Francesco Rosi’s Christ Stopped at Eboli, the director’s faithful 1979 adaptation of Carlo Levi’s chronicle of his exile in the Italian South during the years of fascism, is attuned to the difficulty of seeing, and the act of prolonged attention to things that might otherwise escape notice.

Rialto Pictures

Paolo Bonacelli as a pro-Fascist mayor and Gian Maria Volontè as Carlo Levi in Francesco Rosi’s Christ Stopped at Eboli, 1979

An old man is inflating a goat. After making an incision near the hoof, he blows hard to stretch the skin off the carcass. Nearby in the village, a young man leaves a plate of hot spaghetti on a stone wall. He whistles and another young man emerges from a doorway to retrieve the plate: they are communists who share meals but have been forbidden to associate. Elsewhere, a pack of young boys are throwing rocks at a shabby priest. A well-dressed man walks past all this, trailed by his dog, his eyes recording everything from the near distance.

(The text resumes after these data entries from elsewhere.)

(** * giffer: an animated-GIF generator for directories of JPEG files

    A shallow embedding of [main.go] and the properties of its pipeline:
    the conversion of a decoded image to a paletted frame, the decoding of
    one file, the directory walk that discovers the source paths, the
    goroutines that fill the frame and delay slots under a semaphore and a
    mutex, and the sequential frame of [main] around them (output-path
    check, argument check, creation of the output file, encoding). *)

From Stdlib Require Import ZArith String Ascii List Bool Lia.
From Stdlib.Strings Require Import Byte.
From stdpp Require Import base tactics option list strings.

#[local] Set Warnings "-register-all".
Local Open Scope Z_scope.

(** ** Images ([image] package)

    [image.Image] is an interface; what [imageToPaletted] observes of a value
    of that type is whether its dynamic type is [*image.Paletted] and, if not,
    its bounds and pixels. A [*image.Paletted] is a pointer and may be nil:
    it is an [option Paletted]. *)

Module image.

Record Point := { X : Z; Y : Z }.

Record Rectangle := { Min : Point; Max : Point }.

Definition ZP : Point := {| X := 0; Y := 0 |}.

Definition Dx (r : Rectangle) : Z := X (Max r) - X (Min r).
Definition Dy (r : Rectangle) : Z := Y (Max r) - Y (Min r).

(** A colour, as the four 16-bit channels [RGBA()] returns. *)
Definition Color : Type := Z * Z * Z * Z.

Record Paletted := {
  Pix : list Z;
  Stride : Z;
  Rect : Rectangle;
  Palette : list Color
}.

Inductive Image :=
| IsPaletted (pm : option Paletted)
| Other (bounds : Rectangle) (at_ : Z -> Z -> Color).

Definition Bounds (img : Image) : Rectangle :=
  match img with
  | IsPaletted (Some pm) => Rect pm
  | IsPaletted None => {| Min := ZP; Max := ZP |}
  | Other b _ => b
  end.

(** [image.NewPaletted(r, p)]: a zeroed pixel buffer of [Dx * Dy] bytes.
    This is the call that returns, on a rectangle whose sides are not
    negative and whose area fits an [int], as the bounds of a decoded JPEG
    are (at most 65535 by 65535); on any other rectangle the real function
    panics, and so does [imageToPaletted]. A panic inside the [image]
    package, the decoder or the quantizer is not part of this model. *)
Definition NewPaletted (r : Rectangle) (p : list Color) : Paletted :=
  {| Pix := repeat 0 (Z.to_nat (Dx r * Dy r));
     Stride := Dx r;
     Rect := r;
     Palette := p |}.

End image.

(** ** Errors and the file system ([os] package)

    The file system is a forest of named roots, each under the name by
    which the program reaches it. A path denotes the node the walk reaches
    under that joined name; a name that is looked up is compared with these
    paths as a string. *)

Inductive Errno := ENOENT | EACCES | ENOTDIR | EISDIR | EEXIST.

#[global] Instance Errno_eq_dec : EqDecision Errno.
Proof. solve_decision. Defined.

(** Go's [error] values, as far as the program tells them apart: an error of
    the operating system on a path, a decoding error, and the sentinel
    [filepath.SkipDir]. *)
Inductive error :=
| PathError (e : Errno)
| FormatError
| SkipDir.

Definition is_SkipDir (err : error) : bool :=
  match err with SkipDir => true | _ => false end.

Inductive Node :=
| Reg (data : option (list byte))
| Dir (entries : option (list (string * Node)))
| Bad (e : Errno).

(** [Reg (Some d)] is a regular file that holds [d] and that the process may
    open; [Reg None] is a regular file it has no permission on: it can be
    seen by [Lstat] and cannot be opened, for reading or for writing.
    [Dir (Some names)] is a directory and its entries; [Dir None] is a
    directory the process has no permission on: its names cannot be listed
    and nothing can be created in it. [Bad e] is a name on which [Lstat]
    fails with [e], and every open with it. *)

Definition FS : Type := list (string * Node).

These are the specific pleasures of Francesco Rosi’s Christ Stopped at Eboli, the director’s faithful 1979 adaptation of Carlo Levi’s chronicle of his exile in the Italian South during the years of fascism. Originally made for Italian television but cut down for theatrical release, the extended version of the film, now in its final day at Film Forum, is more attuned to the idea at the heart of the work: the difficulty of seeing, and the act of prolonged attention to things that might otherwise escape notice. It’s a long, slow, rich epic of the ordinary, taking time to dwell on the rhythms of rural life and on people left behind by their country. Its title refers to a saying that Levi heard repeated often in the South: everything below the town of Eboli was passed over, not just by God, but also “cut off from history and the State.” For Levi, Italy’s “Southern Question” is also a general inquiry into the relationship between those who hold power and those who could not even imagine exercising it.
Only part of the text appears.